Prostate Segmentation with Encoder-Decoder Densely Connected Convolutional Network (Ed-Densenet)

Abstract

Prostate cancer is a leading cause of mortality among men. Prostate segmentation of Magnetic Resonance (MR) images plays a critical role in treatment planning and image guided interventions. However, manual delineation of prostate is very time-consuming and subjects to large inter-observer variations. To deal with this problem, we proposed a novel Encoder-Decoder Densely Connected Convolutional Network (ED-DenseNet) to segment prostate region automatically. Our model consists of two interconnected pathways, a dense encoder pathway, which learns discriminative high-level image features and a dense decoder pathway, which predicts the final segmentation in the pixel level. Instead of using the convolutional network as the basic unit in the encoder-decoder framework, we utilize Densely Connected Convolutional Network (DenseNet) to preserve the maximum information flow among layers by a densely-connected mechanism.
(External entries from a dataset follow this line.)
(** Successive operations on the same engine. *)
Lemma wp_on_engine_next {A} dir i (m : M est A) (Q : A -> dst -> Prop) s v :
  is_Some (zlookup (engines dir v) i) ->
  wp m (fun a s' => Q a (unfocus_engine dir i s' v)) s ->
  wp (on_engine dir i m) Q (unfocus_engine dir i s v).
Proof.
  intros He Hm. eapply wp_on_engine; [by apply lookup_unfocus|]. rewrite focus_unfocus.
  eapply wp_mono; [exact Hm|]. cbn beta. intros a s'. by rewrite unfocus_unfocus.
Qed.

(** ** The table of a user buffer can be mapped *)

Section rw.
Context `{PinOk} `{!DmaOk} `{Sched}.

Lemma zsum_take_le (l : list Z) n : Forall (Z.le 0) l -> zsum (take n l) <= zsum l.
Proof.
  intros Hl. rewrite <-(take_drop n l) at 2. rewrite zsum_app.
  enough (0 <= zsum (drop n l)) by lia.
  assert (Forall (Z.le 0) (drop n l)) as Hd by (by apply Forall_drop).
  induction Hd; unfold zsum in *; cbn; lia.
Qed.

Lemma buf_entries_ok pages buf len sgl :
  covers pages buf len sgl -> pages_ok (Z.of_nat (length pages)) pages ->
  Forall (fun sg => 0 <= sg.1 /\ 0 < sg.2 <= PAGE_SIZE /\ sg.1 + sg.2 < 2 ^ 64) sgl /\ length sgl = length pages.
Proof.
  intros [_ _ Hp] Hok. split; [|symmetry; by eapply Forall2_length].
  apply Forall_lookup. intros k [addr n] Hk.
  destruct (Forall2_lookup_r _ _ _ _ _ Hp Hk) as (page & Hpage & Ha & Hn & He). cbn.
  assert (page_ok page) as [? ?].
  { apply (Hok (Z.of_nat k)); [apply lookup_lt_Some in Hpage; lia|]. unfold zlookup.
    destruct (Z.ltb_spec (Z.of_nat k) 0); [lia|]. by rewrite Nat2Z.id. }
  unfold PAGE_SIZE in *. lia.
Qed.

Lemma extra_small l blen : Forall (fun sg : Z * Z => sg.2 <= blen) l -> extra_of blen l = 0.
Proof.
  intros Hl. unfold extra_of. induction Hl as [|[a n] l Hn _ IH]; [done|]. cbn [map zsum foldr] in *. cbn in Hn.
  cbn [snd]. destruct (Z.ltb_spec blen n); [lia|]. unfold zsum in IH. lia.
Qed.

Lemma buf_mappable pages buf len sgl m :
  covers pages buf len sgl -> pages_ok (Z.of_nat (length pages)) pages ->
  0 <= m <= Z.of_nat (length pages) -> Z.of_nat (length pages) < 2 ^ 21 ->
  let g := mk_sgt sgl (Z.of_nat (length pages)) (Z.of_nat (length pages)) in
  mappable m g /\ total_bytes (mapped m g) <= len.
Proof.
  intros Hcv Hok Hm Hlen g. destruct (buf_entries_ok _ _ _ _ Hcv Hok) as [Hent Hl].
  pose proof dma_blen. pose proof dma_req. unfold PAGE_SIZE in *.
  assert (Forall (fun sg : Z * Z => sg.2 <= desc_blen_max) (entries (mapped m g))) as Hsmall.
  { apply Forall_take. eapply Forall_impl; [exact Hent|]. cbn. lia. }
  split; [split|].
  - lia.
  - split; [cbn; lia|]. eapply Forall_impl; [exact Hent|]. cbn. lia.
  - split; [lia|]. unfold req_size, max_sdesc, SW_DESC_SIZE. rewrite (extra_small _ _ Hsmall). cbn. lia.
  - unfold total_bytes, entries. cbn. rewrite <-(cv_total _ _ _ _ Hcv), <-firstn_map.
    apply zsum_take_le. apply Forall_map. eapply Forall_impl; [exact Hent|]. cbn. lia.
Qed.

(** ** The whole call *)

(** An engine of the device with an idle, memory-mapped engine, and the user's
    buffer. *)
Record rw_ok (xc : xdma_cdev) (cb buf count : Z) (dir : dma_dir) (i : Z) (e : xdma_engine) (v : dst) : Prop := {
  rw_engine : xc_engine xc = Some (dir, i);
  rw_lookup : zlookup (engines dir v) i = Some e;
  rw_dir : e_dir e = dir;
  rw_channel : e_channel e = i;
  rw_mm : mm_engine e;
  rw_idle : e_transfer_list e = [];
  rw_bars : is_Some (zlookup (d_bar (v_dev v)) (d_config_bar_idx (v_dev v)));
  rw_fresh : v_sgts v !! cb = None;
  rw_buf : 0 <= buf;
  rw_count : 0 < count < 2 ^ 32;
  rw_end : buf + count + PAGE_SIZE <= 2 ^ 64
}.

(** Nothing of the call is left: as many references to each page were given back
    as were taken. *)
Record rw_done (cb : Z) (s s' : est) : Prop := {
  rd_mm : mm_engine (s_eng s');
  rd_queue : queue s' = [];
  rd_dev : s_xdev s' = s_xdev s;
  rd_reqs : s_reqs s' ⊆ s_reqs s;
  rd_sgt : s_sgts s' !! cb = None;
  rd_refs : same_refs (s_log s) (s_log s')
}.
In addition, a novel loss function that jointly considers the encoder-decoder reconstruction error and the prediction error is proposed to optimize the feature learning and segmentation result. Our automatic segmentation result shows high agreement (DSC 87.14%) to the clinical segmentation results by experienced radiation oncologists. In addition, comparison with state-of-the-art methods shows that our ED-DenseNet model is superior in segmentation performance.